Here is a sample slurm script for runnning the above python code.

In [None]:
#!/bin/bash

#SBATCH -A your_quest_allocation_account
#SBATCH -p gengpu
#SBATCH --gres=gpu:a100:1
#SBATCH -N 1
#SBATCH -n 1
#SBATCH -t 0:30:00
#SBATCH --mem=40G

module purge
module load mamba/23.1.0
source /hpc/software/mamba/23.1.0/etc/profile.d/conda.sh
source activate /kellogg/software/envs/gpu-llama2

python test_bakllava.py

#### <font color='purple'>Run bakllava model with llama_cpp_python</font>  
Here is some sample code that uses the bakllava model: 

In [None]:
from llm_core.llm import LLaVACPPModel

model = "BakLLaVA-1-Q4_K_M.gguf"

llm = LLaVACPPModel(
    name=model,
    llama_cpp_kwargs={
        "logits_all": True,
        "n_ctx": 8000,
        "verbose": False,
        "n_gpu_layers": 1,  #: Set to 0 if you don't have a GPU
        "n_threads": 8,       #: Set to the number of available CPU cores
        "clip_model_path": "BakLLaVA-1-clip-model.gguf"
    }
)

llm.load_model()

history = [
    {
        'role': 'user',
        'content': [
            {'type': 'image_url', 'image_url': 'https://advanced-stack.com/assets/img/mappemonde.jpg'}
        ]
    }
]

response = llm.ask('Describe the image as accurately as possible', history=history)

print(response.choices[0].message.content)
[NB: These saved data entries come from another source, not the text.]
(* ===== verification/BrokerInv.v ===== *)
(** * The broker's invariant, kept by every interleaving

    Few sessions, each with its object and its owner, one plan per session,
    protocols that are started; and identifiers that are never used twice. *)

From Stdlib Require Import Ascii String.
From S2P Require Import Prelude Crypto Contracts Text Bytes Loops Files Sftp SftpWire SftpTrace SftpClient SftpUpload SftpSession.
From S2P Require Import WebStore Session Totp Claims WebProofs FileBroker BrokerSteps.

Section Invariant.
Context `{PE : Peer} `{UN : Unicode} `{WC : WebCrypto}.

Record broker_inv (b : Broker) : Prop := {
  bi_size : Z.of_nat (size (br_sessions b)) <= MAX_GLOBAL_SESSIONS;
  bi_object : forall d id, br_sessions b !! d = Some id -> is_Some (br_files b !! id);
  bi_owner : forall d1 d2 id1 id2 f1 f2,
    br_sessions b !! d1 = Some id1 -> br_sessions b !! d2 = Some id2 ->
    br_files b !! id1 = Some f1 -> br_files b !! id2 = Some f2 -> fo_binding f1 = fo_binding f2 -> d1 = d2;
  bi_plan : forall d1 d2 p1 p2, br_plans b !! d1 = Some p1 -> br_plans b !! d2 = Some p2 ->
    up_session_id p1 = up_session_id p2 -> d1 = d2;
  bi_ready : forall id f, br_files b !! id = Some f -> exists home, ready home (fo_protocol f);
}.

(** An object of the later state is one of the earlier. *)
Lemma moves_back R b b' id f' :
  moves R b b' -> br_files b' !! id = Some f' -> exists f, br_files b !! id = Some f /\ file_le R f f'.
Proof.
  intros Hm Hf'. destruct (br_files b !! id) as [f|] eqn:Ef.
  - destruct (mv_files _ _ _ Hm _ _ Ef) as (g & Hg & Hle). rewrite Hf' in Hg. injection Hg as <-. by exists f.
  - pose proof (mv_absent _ _ _ Hm _ Ef). congruence.
Qed.

Lemma moves_inv b b' : moves keeps_ready b b' -> broker_inv b -> broker_inv b'.
Proof.
  intros Hm [Hsize Hobj Hown Hplan Hready]. pose proof (mv_sessions _ _ _ Hm) as Hs.
  assert (forall d id, br_sessions b' !! d = Some id -> br_sessions b !! d = Some id) as Hback.
  { intros d id Hd. eapply lookup_weaken; eauto. }
  split.
  - pose proof (map_subseteq_size _ _ Hs). lia.
  - intros d id Hd. destruct (Hobj _ _ (Hback _ _ Hd)) as [f Hf].
    destruct (mv_files _ _ _ Hm _ _ Hf) as (f' & Hf' & _). by exists f'.
  - intros d1 d2 id1 id2 f1 f2 H1 H2 Hf1 Hf2 Hb.
    destruct (moves_back _ _ _ _ _ Hm Hf1) as (g1 & Hg1 & L1). destruct (moves_back _ _ _ _ _ Hm Hf2) as (g2 & Hg2 & L2).
    eapply (Hown d1 d2 id1 id2 g1 g2); auto. rewrite <- (fl_binding _ _ _ L1), <- (fl_binding _ _ _ L2). done.
  - intros d1 d2 p1 p2 H1 H2. apply Hplan; eapply lookup_weaken; eauto using mv_plans.
  - intros id f' Hf'. destruct (moves_back _ _ _ _ _ Hm Hf') as (f & Hf & L).
    destruct (Hready _ _ Hf) as [home Hh]. exists home. by apply (fl_protocol _ _ _ L).
Qed.

Lemma active_ids_elem id b : id ∈ active_ids b <-> exists d, br_sessions b !! d = Some id.
Proof.
  unfold active_ids. rewrite list_elem_of_fmap. split.
  - intros ([d i] & -> & H). apply elem_of_map_to_list in H. by exists d.
  - intros [d Hd]. exists (d, id). split; [done|by apply elem_of_map_to_list].
Qed.

Lemma bound_false binding b d id f :
  bound binding b = false -> br_sessions b !! d = Some id -> br_files b !! id = Some f -> fo_binding f <> binding.
Proof.
  intros Hb Hd Hf <-. apply not_true_iff_false in Hb. apply Hb. unfold bound. apply existsb_exists.
  exists id. split; [apply list_elem_of_In, active_ids_elem; by exists d|]. unfold file_of. rewrite Hf. cbn.
  by rewrite bool_decide_true.
Qed.

Lemma planned_false id b d p : planned_for id b = false -> br_plans b !! d = Some p -> up_session_id p <> id.
Proof.
  intros Hp Hd <-. apply not_true_iff_false in Hp. apply Hp. unfold planned_for. apply existsb_exists.
  exists (d, p). split; [by apply list_elem_of_In, elem_of_map_to_list|]. cbn. by rewrite bool_decide_true.
Qed.

(** ** The three sections that add or remove *)

Lemma delete_file_inv id b : id ∉ active_ids b -> broker_inv b -> broker_inv (upd_files (delete id) b).
Proof.
  intros Hid [Hsize Hobj Hown Hplan Hready].
  assert (forall d i, br_sessions b !! d = Some i -> i <> id) as Hne.
  { intros d i Hd ->. apply Hid, active_ids_elem. by exists d. }
  assert (forall i f, delete id (br_files b) !! i = Some f -> br_files b !! i = Some f) as Hdel.
  { intros i f. rewrite lookup_delete_Some. tauto. }
  split; cbn; [done| | |done|].
  - intros d i Hd. rewrite lookup_delete_ne; [eauto|]. symmetry. eauto.
  - intros d1 d2 id1 id2 f1 f2 H1 H2 Hf1 Hf2. eapply Hown; eauto.
  - intros i f Hf. eauto.
Qed.

Lemma drop_inv t id b : id ∉ active_ids b -> broker_inv b -> broker_inv (drop_session t id b).
Proof.
  intros Hid Hinv. unfold drop_session. destruct (file_of id b) as [f|]; [|done].
  pose proof (store_call_moves keeps_ready (record_file_session_finish (tk_env t) id (fo_close_reason f) (tick_now t)) b
    (file_session_finish_evolves _ _ _ _)) as Hm.
  apply delete_file_inv; [|by eapply moves_inv].
  intros Hin. apply Hid. apply active_ids_elem in Hin as [d Hd]. apply active_ids_elem. exists d.
  eapply lookup_weaken; [exact Hd|apply Hm].
Qed.

Lemma prepared_ready c protocol : prepare_sftp c = Ok protocol -> exists home, ready home protocol.
Proof.
  unfold prepare_sftp. destruct c as [|p]; [done|]. destruct (initialize (new_protocol p)) as [[[]|e] q] eqn:E; [|done].
  intros [= <-]. destruct (wp_result _ _ _ _ _ (initialize_ok p) E) as [_ Hs]. destruct (Hs eq_refl) as [_ Hi _].
  exists (sp_home q). by split.
Qed.

Lemma new_file_inv id f b :
  br_files b !! id = None -> (exists home, ready home (fo_protocol f)) -> broker_inv b ->
  broker_inv (upd_files (<[id := f]>) b).
Proof.
  intros Hnone Hready [Hsize Hobj Hown Hplan Hr].
  assert (forall d i, br_sessions b !! d = Some i -> id <> i) as Hne.
  { intros d i Hd <-. destruct (Hobj _ _ Hd). congruence. }
  split; cbn; [done| | |done|].
  - intros d i Hd. rewrite lookup_insert_ne by eauto. eauto.
  - intros d1 d2 id1 id2 f1 f2 H1 H2. rewrite !lookup_insert_ne by eauto. eapply Hown; eauto.
  - intros i g Hg. destruct (decide (id = i)) as [<-|Hi].
    + rewrite lookup_insert_eq in Hg. by injection Hg as <-.
    + rewrite lookup_insert_ne in Hg by done. eauto.
Qed.

Lemma register_inv calls digest id f b :
  br_files b !! id = None -> (exists home, ready home (fo_protocol f)) -> broker_inv b ->
  broker_inv (register_session calls digest id f b).2.
Proof.
  intros Hnone Hready Hinv. unfold register_session. cbn zeta.
  set (b0 := upd_files (<[id := f]>) b). pose proof (new_file_inv _ _ _ Hnone Hready Hinv) as H0. fold b0 in H0.
  pose proof (cleanup_moves keeps_ready calls b0) as Hm. set (b1 := cleanup_expired calls b0) in *.
  pose proof (moves_inv _ _ Hm H0) as H1.
  assert (forall d i, br_sessions b1 !! d = Some i -> i <> id) as Hfresh.
  { intros d i Hd ->. pose proof (lookup_weaken _ _ _ _ Hd (mv_sessions _ _ _ Hm)) as Hd0. cbn in Hd0.
    destruct (bi_object _ Hinv _ _ Hd0). congruence. }
  destruct (bound (fo_binding f) b1) eqn:Eb; cbn [orb].
  2: destruct (MAX_GLOBAL_SESSIONS <=? _) eqn:El.
  1,2: cbn; apply drop_inv; [rewrite active_ids_elem; intros [d Hd]; cbn in Hd; by apply (Hfresh d id)|];
       eapply moves_inv; [apply (set_close_reason_moves keeps_ready)|done].
  cbn. destruct (mv_files _ _ _ Hm id f) as (f' & Hf' & L); [apply lookup_insert_eq|].
  assert (forall d i g, br_sessions b1 !! d = Some i -> br_files b1 !! i = Some g -> fo_binding g <> fo_binding f') as Hb.
  { intros d i g Hd Hg. rewrite (fl_binding _ _ _ L). by eapply bound_false. }
  destruct H1 as [Hsize Hobj Hown Hplan Hr]. split; cbn; [| | |done|done].
  - rewrite map_size_insert. destruct (br_sessions b1 !! digest); cbn; lia.
  - intros d i Hd. destruct (decide (digest = d)) as [<-|Hd'].
    + rewrite lookup_insert_eq in Hd. injection Hd as <-. by exists f'.
    + rewrite lookup_insert_ne in Hd by done. eauto.
  - intros d1 d2 id1 id2 f1 f2 H1 H2 Hf1 Hf2 Heq.
    destruct (decide (digest = d1)) as [<-|N1], (decide (digest = d2)) as [<-|N2]; [done| | |].
    + rewrite lookup_insert_eq in H1. injection H1 as <-. rewrite lookup_insert_ne in H2 by done.
      rewrite Hf' in Hf1. injection Hf1 as <-. destruct (Hb _ _ _ H2 Hf2). congruence.
    + rewrite lookup_insert_eq in H2. injection H2 as <-. rewrite lookup_insert_ne in H1 by done.
      rewrite Hf' in Hf2. injection Hf2 as <-. destruct (Hb _ _ _ H1 Hf1). congruence.
    + rewrite lookup_insert_ne in H1, H2 by done. eapply Hown; eauto.
Qed.

Lemma insert_plan_inv calls digest id plan b :
  up_session_id plan = id -> broker_inv b -> broker_inv (insert_plan calls digest id plan b).2.
Proof.
  intros Hid Hinv. unfold insert_plan. cbn zeta. pose proof (cleanup_moves keeps_ready calls b) as Hm.
  set (b1 := cleanup_expired calls b) in *. pose proof (moves_inv _ _ Hm Hinv) as H1.
  destruct (negb _); cbn [orb]; [eapply moves_inv; [apply (abandon_moves keeps_ready)|done]|].
  destruct (planned_for id b1) eqn:Ep; [eapply moves_inv; [apply (abandon_moves keeps_ready)|done]|].
  destruct H1 as [Hsize Hobj Hown Hplan Hr]. split; cbn; try done.
  intros d1 d2 p1 p2 H1 H2 Heq. destruct (decide (digest = d1)) as [<-|N1], (decide (digest = d2)) as [<-|N2]; [done| | |].
  - rewrite lookup_insert_eq in H1. injection H1 as <-. rewrite lookup_insert_ne in H2 by done.
    destruct (planned_false _ _ _ _ Ep H2). congruence.
  - rewrite lookup_insert_eq in H2. injection H2 as <-. rewrite lookup_insert_ne in H1 by done.
    destruct (planned_false _ _ _ _ Ep H1). congruence.
  - rewrite lookup_insert_ne in H1, H2 by done. eauto.
Qed.
End Invariant.

(** ** The system *)

Section System.
Context `{PE : Peer} `{UN : Unicode} `{WC : WebCrypto}.

Definition known (id : string) (b : Broker) : Prop := is_Some (file_sessions (br_store b) !! id).
(* ===== verification/EdgeProps.v ===== *)
(** * Properties of the TLS edge

    Which request heads are accepted and what they become, and what a reader
    of the forwarded head finds in it. *)

From Stdlib Require Import Ascii String.
From S2P Require Import Prelude Crypto CertContracts Text ConfigText Bytes Edge.

(** ** Lines *)



















(** ** The accepted heads *)


Section Head.
Context (cfg : EdgeConfig).






















(** ** The forwarded head *)
























End Head.

(** ** Runs *)

Module EdgeWitness.

End EdgeWitness.
(** C6: the certificate daemon's answers are true and acceptable to the engine.
    Every request is answered under its own identifier.  A completed answer is
    for a valid, timely request, and its evidence passes the checks the
    engine's runner makes of it.  The daemon ran the command line written out
    in [command_line] ([--dry-run] for staging, [--keep-until-expiring] for
    production, the local port for the probe), once, and besides it at most
    the conversion of the first certificate the probe printed; the class, exit
    code, time-out, digests and truncation reported are those of that run, and
    success is reported exactly for exit 0 within the limit and, for the
    probe, when the first certificate shown has the expected fingerprint.  A
    rejected request ran nothing, or its own command line, which failed to
    start or to be read; an invalid one changed nothing.  The private file with
    the account's address is gone afterwards unless a call of the file system
    failed. *)
Theorem certd_answers_truthfully request now dir w :
  let (response, w') := execute_request program request now dir w in
  let command := cq_command request in
  let private_file := dir +:+ "/request-" +:+ cq_request_id request +:+ ".ini" in
  cs_protocol_version response = IPC_PROTOCOL_VERSION /\ cs_request_id response = cq_request_id request /\
  (exists runs, cw_runs w' = runs ++ cw_runs w /\
     match cs_result response with
     | CertCompleted e =>
         command_request_validate request now = Ok tt /\ validate_evidence command e = Ok tt /\
         ran_truthfully (command_line command private_file) (command_class command) (output_limit command)
           (certificate_expected command) e runs
     | CertRejected reason =>
         (runs = [] \/ runs = [(command_line command private_file, ProcessFailed reason)]) /\
         (command_request_validate request now <> Ok tt -> w' = w)
     end) /\
  (all_ok w -> cw_files w !! private_file = None -> cw_files w' = cw_files w).
Proof.
  unfold execute_request. destruct (command_request_validate request now) as [[]|code].
  2:{ split_and!; [done|done| |done]. exists []. split; [done|]. simpl. auto. }
  destruct (execute_command program _ _ _ w) as [r w'] eqn:E. apply execute_command_spec in E as [(runs & Hr & Ht) Hf].
  split_and!; [done|done| |exact Hf]. exists runs. split; [done|].
  destruct Ht as [(spec & Hs & Ht)|[Hb ->]].
  - apply invocation_spec_literal in Hs as (Hl & Hc & Hcap & He). destruct r as [e|reason]; simpl in Ht |- *.
    + rewrite Hl, Hc, Hcap, He in Ht. split_and!; [done|by eapply truthful_accepted|done].
    + split; [|done]. right. by rewrite Ht, Hl.
  - destruct r as [e|reason]; [done|]. split; [by left|done].
Qed.

(** The account's address is not on the command line. *)
Lemma email_not_in_arguments primary domains e1 e2 environment tos path s1 s2 :
  invocation_spec (Issue primary domains e1 environment tos) path = Ok s1 ->
  invocation_spec (Issue primary domains e2 environment tos) path = Ok s2 -> invoked s1 = invoked s2.
Proof. unfold invocation_spec. destruct (command_validate _); [|done]. destruct (command_validate _); [|done]. by intros [= <-] [= <-]. Qed.
End Certd.

(** ** Runs *)

Module CertdDemo.
#[local] Existing Instance sha256_checksum.

Definition request (command : CertbotCommand) : CertbotCommandRequest :=
  {| cq_protocol_version := 1; cq_request_id := "req1"; cq_deadline_unix_ms := 2000; cq_command := command |}.
Definition world (outcomes : list FileOutcome) : CertdWorld :=
  {| cw_files := ∅; cw_outcomes := outcomes; cw_runs := [] |}.

Definition shown : string := "depth=0" +:+ s1 (chr 10) +:+ BEGIN_CERTIFICATE +:+ "QUJD" +:+ END_CERTIFICATE +:+ "...".
Definition machine (_ : list (Invocation * ProcessOutcome)) (i : Invocation) : ProcessOutcome :=
  if bool_decide (iv_arguments i = ["x509"; "-outform"; "DER"]%string) then ProcessEnded (Some 0) false ["AB"; "C"]%string []
  else ProcessEnded (Some 0) false [stake 20 shown; sdrop 20 shown] [].
Definition probe_for (fingerprint : string) : CertbotCommandRequest :=
  request (VerifyLocalTls "example.com" fingerprint).

(** The probe succeeds exactly for the fingerprint of the certificate shown. *)
Example probe_compares_fingerprints :
  map (fun fp => match cs_result (fst (execute_request machine (probe_for fp) 1000 "/run/jw-agent-certd" (world []))) with
                 | CertCompleted e => Some (cb_success e)
                 | CertRejected _ => None
                 end) [sha256_digest "ABC"; sha256_digest "ABD"] = [Some true; Some false].
Proof. vm_compute. reflexivity. Qed.

(** A write of the private file that fails leaves what was written. *)
Example failed_write_keeps_the_file :
  let (response, w') := execute_request machine
        (request (Issue "example.com" ["example.com"] "owner@example.com" Staging true)) 1000 "/run/jw-agent-certd"
        (world [FileOk; FileOk; FileFailed 24]) in
  cs_result response = CertRejected "private config write failed" /\ cw_runs w' = [] /\
  cw_files w' !! "/run/jw-agent-certd/request-req1.ini"%string = Some "email = owner@example.co"%string.
Proof. vm_compute. auto. Qed.
End CertdDemo.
Please save the bakllava models and this file to your home directory. You can run this file with the following SLURM script.

In [None]:
#!/bin/bash

#SBATCH -A your_quest_allocation_account
#SBATCH -p gengpu
#SBATCH --gres=gpu:a100:1
#SBATCH -N 1
#SBATCH -n 1
#SBATCH -t 0:30:00
#SBATCH --mem=40G

module purge
module use modulefiles
module load llama_cpp/2.38
python3 image_test.py